(** * Verification of the workflow orchestration core

    A shallow embedding of three Python modules of the repository:
    - [agents/base_agent.py]      (the agent execution contract),
    - [utils/json_validator.py]   (workflow schema and dependency checks),
    - [langgraph_builder.py]      (reference resolution and node execution).

    Python objects are represented by the inductive type [value]; a [dict] is
    an association list in insertion order.  Code that may raise or that
    mutates an object runs in a small state-and-exception monad [M]. *)

From Stdlib Require Import String Ascii List ZArith QArith Bool Lia DecimalString.
Import ListNotations.
Local Open Scope string_scope.
Local Open Scope list_scope.

(** ** Python strings *)

Module PyStr.

(** [needle in s] *)
Fixpoint contains (needle s : string) : bool :=
  match s with
  | EmptyString => prefix needle EmptyString
  | String _ s' => prefix needle s || contains needle s'
  end.

Fixpoint rev_onto (acc s : string) : string :=
  match acc with
  | EmptyString => s
  | String c acc' => rev_onto acc' (String c s)
  end.

(** [s.split(sep)] for a non-empty separator: pieces between the
    non-overlapping occurrences of [sep], scanned left to right.  [skip]
    counts the characters of a matched separator still to be dropped and [acc]
    holds the current piece reversed. *)
Fixpoint split_go (sep : string) (skip : nat) (acc s : string) : list string :=
  match s with
  | EmptyString => [rev_onto acc EmptyString]
  | String c s' =>
      match skip with
      | S k => split_go sep k acc s'
      | O =>
          if prefix sep s
          then rev_onto acc EmptyString :: split_go sep (String.length sep - 1) EmptyString s'
          else split_go sep 0 (String c acc) s'
      end
  end.

Definition split (sep s : string) : list string := split_go sep 0 EmptyString s.
(** * The cluster state model of the VPA recommender

    A shallow embedding of
    [vertical-pod-autoscaler/pkg/recommender/model/cluster.go]: the
    registries of pods, containers and VPA objects, the index of
    aggregations, the links between VPA objects and aggregations, the
    garbage collector of aggregations and the tracking of missing
    recommendations.

    Go maps are [gmap]s.  The [*AggregateContainerState] pointers, which the
    aggregation index, the VPA objects and the containers share, are
    locations of an explicit heap.  A Go [panic] is the outcome [Panic];
    a returned [error] is an ordinary value. *)

From Stdlib Require Import ZArith.
From stdpp Require Import gmap strings list fin_maps.

Local Open Scope Z_scope.

(** ** Identifiers *)

Record PodID := mkPodID { PodID_Namespace : string; PodName : string }.
Record ContainerID := mkContainerID {
  CID_PodID : PodID;
  ContainerName : string;
}.
Record VpaID := mkVpaID { VpaID_Namespace : string; VpaName : string }.

#[global] Instance PodID_eq_dec : EqDecision PodID.
Proof. solve_decision. Defined.
#[global] Instance PodID_countable : Countable PodID.
Proof.
  apply (inj_countable' (λ p, (PodID_Namespace p, PodName p))
                        (λ q, mkPodID q.1 q.2)).
  by intros [].
Defined.

#[global] Instance ContainerID_eq_dec : EqDecision ContainerID.
Proof. solve_decision. Defined.

#[global] Instance VpaID_eq_dec : EqDecision VpaID.
Proof. solve_decision. Defined.
#[global] Instance VpaID_countable : Countable VpaID.
Proof.
  apply (inj_countable' (λ p, (VpaID_Namespace p, VpaName p))
                        (λ q, mkVpaID q.1 q.2)).
  by intros [].
Defined.

(** [labelSetKey] is the string form of a label set ([labelSet.String()]). *)
Abbreviation labelSetKey := string (only parsing).

(** [aggregateStateKey]: the implementation of [AggregateStateKey].  Its
    fourth field in the source points to the label set map of the cluster
    state that made the key; with one cluster state it is the same pointer
    in every key, and [Labels] below reads that map. *)
Record AggregateStateKey := mkKey {
  key_namespace : string;
  key_containerName : string;
  key_labelSetKey : labelSetKey;
}.

#[global] Instance AggregateStateKey_eq_dec : EqDecision AggregateStateKey.
Proof. solve_decision. Defined.
#[global] Instance AggregateStateKey_countable : Countable AggregateStateKey.
Proof.
  apply (inj_countable'
           (λ k, (key_namespace k, key_containerName k, key_labelSetKey k))
           (λ q, mkKey q.1.1 q.1.2 q.2)).
  by intros [].
Defined.

(** ** Time

    A [time.Time] is its number of nanoseconds since the Unix epoch, a
    [time.Duration] a number of nanoseconds held in an int64. *)
Abbreviation Time := Z (only parsing).
Abbreviation Duration := Z (only parsing).

Definition minDuration : Duration := - 2 ^ 63.
Definition maxDuration : Duration := 2 ^ 63 - 1.

(** [t.Sub(u)]: the duration [t - u], or the largest (smallest) duration
    when [t - u] does not fit one. *)
Definition Time_Sub (t u : Time) : Duration :=
  Z.max minDuration (Z.min maxDuration (t - u)).

Definition Time_Add (t : Time) (d : Duration) : Time := t + d.
Definition Time_Before (t u : Time) : bool := t <? u.

Definition Minute : Duration := 60 * 1000000000.

(** [RecommendationMissingMaxDuration] is maximum time that we accept the
    recommendation can be missing. *)
Definition RecommendationMissingMaxDuration : Duration := 30 * Minute.

(** ** Values carried from the API objects *)

Abbreviation PodPhase := string (only parsing).
Definition PodSucceeded : PodPhase := "Succeeded".
Definition PodFailed : PodPhase := "Failed".

Abbreviation ResourceAmount := Z (only parsing).
(** [Resources] is [map[ResourceName]ResourceAmount]. *)
Abbreviation Resources := (gmap string Z) (only parsing).
(** ** The constraint checker *)

Lemma isValidPlacement_spec (g : Grid) row col num :
  grid9 g → row < 9 → col < 9 →
  (isValidPlacement g row col num = Ret true ∧
   ∀ r' c', r' < 9 → c' < 9 → sees row col r' c' → cellAt g r' c' ≠ Num num) ∨
  (isValidPlacement g row col num = Ret false ∧
   ∃ r' c', r' < 9 ∧ c' < 9 ∧ sees row col r' c' ∧ cellAt g r' c' = Num num).
Proof.
  intros Hg Hrow Hcol. unfold isValidPlacement.
  set (Q := λ b : bool, b = false ∧
    ∃ r' c', r' < 9 ∧ c' < 9 ∧ sees row col r' c' ∧ cellAt g r' c' = Num num).
  match goal with |- context [forEarly (seq 0 9) ?body] =>
    destruct (forEarly_spec (seq 0 9) body Q
      (λ i, cellAt g row i ≠ Num num ∧ cellAt g i col ≠ Num num))
      as [(b & -> & -> & Hex) | [-> Hline]]
  end.
  { intros i [_ Hi]%elem_of_seq. simpl in Hi.
    rewrite !getCell_grid9 by (done || lia). simpl.
    destruct (is_num (cellAt g row i) num) eqn:E1.
    - left. eexists; split; [done|]. split; [done|].
      exists row, i. apply is_num_true in E1. unfold sees. naive_solver.
    - destruct (is_num (cellAt g i col) num) eqn:E2.
      + left. eexists; split; [done|]. split; [done|].
        exists i, col. apply is_num_true in E2. unfold sees. naive_solver.
      + right. apply is_num_false in E1, E2. done. }
  { by right. }
  rewrite bind_Ret. cbv beta iota zeta.
  match goal with |- context [forEarly (seq 0 3) ?body] =>
    destruct (forEarly_spec (seq 0 3) body Q
      (λ i, ∀ j, j < 3 →
         cellAt g (row / 3 * 3 + i) (col / 3 * 3 + j) ≠ Num num))
      as [(b & -> & -> & Hex) | [-> Hbox]]
  end.
  { intros i [_ Hi]%elem_of_seq. simpl in Hi.
    match goal with |- context [forEarly (seq 0 3) ?body] =>
      destruct (forEarly_spec (seq 0 3) body Q
        (λ j, cellAt g (row / 3 * 3 + i) (col / 3 * 3 + j) ≠ Num num))
        as [(b & -> & HQ) | [-> Hn]]
    end.
    - intros j [_ Hj]%elem_of_seq. simpl in Hj.
      rewrite getCell_grid9 by (done || lia_div). simpl.
      destruct (is_num _ num) eqn:E.
      + left. eexists; split; [done|]. split; [done|].
        exists (row / 3 * 3 + i), (col / 3 * 3 + j).
        apply is_num_true in E. unfold sees.
        repeat split; [lia_div|lia_div| |done].
        right; right. split; lia_div.
      + right. by apply is_num_false in E.
    - left. eauto.
    - right. split; [done|]. intros j Hj. apply Hn, elem_of_seq. lia. }
  { by right. }
  left. split; [done|]. intros r' c' Hr' Hc' Hsees.
  destruct Hsees as [<- | [<- | [Hr3 Hc3]]].
  - apply (Hline c'), elem_of_seq. lia.
  - apply (Hline r'), elem_of_seq. lia.
  - replace r' with (row / 3 * 3 + r' `mod` 3) by lia_div.
    replace c' with (col / 3 * 3 + c' `mod` 3) by lia_div.
    apply Hbox; [apply elem_of_seq|]; lia_div.
Qed.

(** ** The empty cells of a grid *)

Lemma elem_of_positions r c : (r, c) ∈ positions ↔ r < 9 ∧ c < 9.
Proof.
  unfold positions. rewrite list_elem_of_bind. split.
  - intros (r' & (c' & Hp & Hc)%list_elem_of_bind & Hr).
    apply list_elem_of_singleton in Hp. simplify_eq.
    apply elem_of_seq in Hr, Hc. lia.
  - intros [Hr Hc]. exists r. split; [|apply elem_of_seq; lia].
    apply list_elem_of_bind. exists c. split; [by left|apply elem_of_seq; lia].
Qed.

Lemma filter_length_le {A} (P Q : A → Prop)
    `{!∀ x, Decision (P x)} `{!∀ x, Decision (Q x)} (l : list A) :
  (∀ x, x ∈ l → Q x → P x) → length (filter Q l) ≤ length (filter P l).
Proof.
  induction l as [|x l IH]; intros HQP; [done|].
  rewrite !filter_cons.
  assert (length (filter Q l) ≤ length (filter P l)).
  { apply IH. intros y Hy. apply HQP. by right. }
  destruct (decide (Q x)) as [HQ|HQ]; destruct (decide (P x)) as [HP|HP];
    simpl; try lia.
  destruct HP. apply HQP; [by left|done].
Qed.

Lemma filter_length_lt {A} (P Q : A → Prop)
    `{!∀ x, Decision (P x)} `{!∀ x, Decision (Q x)} (l : list A) x0 :
  x0 ∈ l → P x0 → ¬ Q x0 → (∀ x, x ∈ l → Q x → P x) →
  length (filter Q l) < length (filter P l).
Proof.
  induction l as [|x l IH]; intros Hin HP HQ HQP.
  { by apply elem_of_nil in Hin. }
  rewrite !filter_cons.
  assert (∀ y, y ∈ l → Q y → P y) as HQP'.
  { intros y Hy. apply HQP. by right. }
  pose proof (filter_length_le P Q l HQP').
  apply elem_of_cons in Hin as [<-|Hin].
  - destruct (decide (Q x0)); [done|]. destruct (decide (P x0)); [|done].
    simpl. lia.
  - specialize (IH Hin HP HQ HQP').
    destruct (decide (Q x)) as [HQx|HQx]; destruct (decide (P x)) as [HPx|HPx];
      simpl; try lia.
    destruct HPx. apply HQP; [by left|done].
Qed.
(** Assignments to the fields of [e]. *)
Definition withMessage (e : OpenAIError) (v : str) : OpenAIError :=
  mkError (Method e) (URL e) (Status e) (Reason e) v (Type_ e) (Param e)
          (Code e) (RateInfo e).
Definition withType (e : OpenAIError) (v : str) : OpenAIError :=
  mkError (Method e) (URL e) (Status e) (Reason e) (Message e) v (Param e)
          (Code e) (RateInfo e).
Definition withParam (e : OpenAIError) (v : option str) : OpenAIError :=
  mkError (Method e) (URL e) (Status e) (Reason e) (Message e) (Type_ e) v
          (Code e) (RateInfo e).
Definition withCode (e : OpenAIError) (v : str) : OpenAIError :=
  mkError (Method e) (URL e) (Status e) (Reason e) (Message e) (Type_ e)
          (Param e) v (RateInfo e).
Definition withRateInfo (e : OpenAIError) (v : option OpenAIRateInfo)
  : OpenAIError :=
  mkError (Method e) (URL e) (Status e) (Reason e) (Message e) (Type_ e)
          (Param e) (Code e) v.

(** A parser returns the pair [(e, nil)] or [(nil, err)]. *)
Inductive result : Type :=
| Ok (e : OpenAIError)
| Fail (err : str).

(** [(e *OpenAIError) Error()]; the receiver may be nil. *)
Definition Error (e : option OpenAIError) : str :=
  match e with
  | None => lit "<nil>"
  | Some e =>
      Method e ++ lit " " ++ URL e ++ lit ": " ++ Itoa (Status e)
        ++ lit " " ++ Reason e ++ lit " - " ++ Message e
  end.

Definition IsRateLimit (e : option OpenAIError) : bool :=
  match e with
  | None => false
  | Some e =>
      if (Status e =? 429)%Z then true
      else if str_eqb (Code e) (lit "rate_limit_exceeded") then true
      else
        let msg := ToLower (Message e) in
        Contains msg (lit "rate limit")
  end.

Definition IsAuth (e : option OpenAIError) : bool :=
  match e with
  | None => false
  | Some e =>
      if ((Status e =? 401) || (Status e =? 403))%Z then true
      else if str_eqb (Code e) (lit "invalid_api_key")
              || str_eqb (Code e) (lit "invalid_api_key_header")
              || str_eqb (Code e) (lit "account_deactivated")
              || str_eqb (Code e) (lit "organization_deactivated")
      then true
      else false
  end.

Definition IsServerError (e : option OpenAIError) : bool :=
  match e with
  | None => false
  | Some e => ((500 <=? Status e) && (Status e <=? 599))%Z
  end.

(* ---------------------------------------------------------------- *)
(** ** error-parser.go: the parsers *)

(** [n, _ := strconv.Atoi(s)] *)
Definition atoiValue (s : str) : Z := fst (Atoi s).

(** Steps 3 (second half) and 4 of [ParseOpenAIJsonError]: the fields of
    the decoded body, the rate-limit details, the default code. *)
Definition jsonFinish (e : OpenAIError) (sh : shell) : result :=
  let e :=
    match sh_Error sh with
    | Some inner =>
        let e := withMessage e (ie_Message inner) in
        let e := withType e (ie_Type inner) in
        let e := withParam e (ie_Param inner) in
        withCode e (ie_Code inner)
    | None =>
        let e := withMessage e (sh_Message sh) in
        let e := withType e (sh_Type sh) in
        let e := withParam e (sh_Param sh) in
        withCode e (sh_Code sh)
    end in
  let rm := FindStringSubmatch rateRe 9 (Message e) in
  let e :=
    if Nat.eqb (length rm) 10 then
      let limit := atoiValue (at_ rm 5) in
      let used := atoiValue (at_ rm 6) in
      let req := atoiValue (at_ rm 7) in
      let sec := fst (ParseFloat (at_ rm 8)) in
      withRateInfo e
        (Some {| Model := at_ rm 1;
                 ScopeType := at_ rm 2;
                 ScopeID := at_ rm 3;
                 Metric := TrimSpace (at_ rm 4);
                 Limit := limit;
                 Used := used;
                 Requested := req;
                 RetryAfter := secondsToDuration convOverflow sec;
                 DocsURL := at_ rm 9 |})
    else e in
  let e :=
    if str_eqb (Code e) [] && (Status e =? 429)%Z
       && Contains (ToLower (Message e)) (lit "rate limit")
    then withCode e (lit "rate_limit_exceeded")
    else e in
  Ok e.

Definition ParseOpenAIJsonError (raw : str) : result :=
  let raw := TrimSpace raw in
  let m := FindStringSubmatch jsonHeadRe 4 raw in
  if Nat.eqb (length m) 5 then
    let e :=
      {| Method := at_ m 1;
         URL := at_ m 2;
         Status := (let '(s, ok) := Atoi (at_ m 3) in if ok then s else 0%Z);
         Reason := TrimSpace (at_ m 4);
         Message := []; Type_ := []; Param := None; Code := [];
         RateInfo := None |} in
    let i := Index raw (lit "{") in
    if (i =? -1)%Z then Ok e
    else
      let jsonPart := TrimSpace (sliceFrom raw i) in
      let jsonPart := ReplaceAll jsonPart (lit "\n") newline in
      let jsonPart := ReplaceAll jsonPart (lit "\t") tab in
      match json_Unmarshal jsonPart with
      | Some sh => jsonFinish e sh
      | None =>
          let last := LastIndex jsonPart (lit "}") in
          if (0 <? last)%Z then
            match json_Unmarshal (sliceTo jsonPart (last + 1)) with
            | Some sh => jsonFinish e sh
            | None => Ok (withMessage e (TrimSpace jsonPart))
            end
          else Ok (withMessage e (TrimSpace jsonPart))
      end
  else Fail (lit "unrecognized header format").

(** The two stages of [ParseOpenAIJsonError] on their own, to state what the
    parser does with them: the error filled from the header (step 1), and the
    text handed to the decoder (step 2). *)
Definition jsonHeader (raw : str) : option OpenAIError :=
  let raw := TrimSpace raw in
  let m := FindStringSubmatch jsonHeadRe 4 raw in
  if Nat.eqb (length m) 5 then
    Some {| Method := at_ m 1;
            URL := at_ m 2;
            Status := (let '(s, ok) := Atoi (at_ m 3) in if ok then s else 0%Z);
            Reason := TrimSpace (at_ m 4);
            Message := []; Type_ := []; Param := None; Code := [];
            RateInfo := None |}
  else None.

Definition jsonBody (raw : str) : option str :=
  let raw := TrimSpace raw in
  let i := Index raw (lit "{") in
  if (i =? -1)%Z then None
  else
    let jsonPart := TrimSpace (sliceFrom raw i) in
    let jsonPart := ReplaceAll jsonPart (lit "\n") newline in
    Some (ReplaceAll jsonPart (lit "\t") tab).

(** The decoding of step 3 with its tolerance of a truncated body: the
    whole text, else the text up to the last closing brace. *)
Definition decodeBody (jsonPart : str) : option shell :=
  match json_Unmarshal jsonPart with
  | Some sh => Some sh
  | None =>
      let last := LastIndex jsonPart (lit "}") in
      if (0 <? last)%Z then json_Unmarshal (sliceTo jsonPart (last + 1))
      else None
  end.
□ □ □ □ □ □ □
Give a single number: the count of lines above that include the word "parser".

3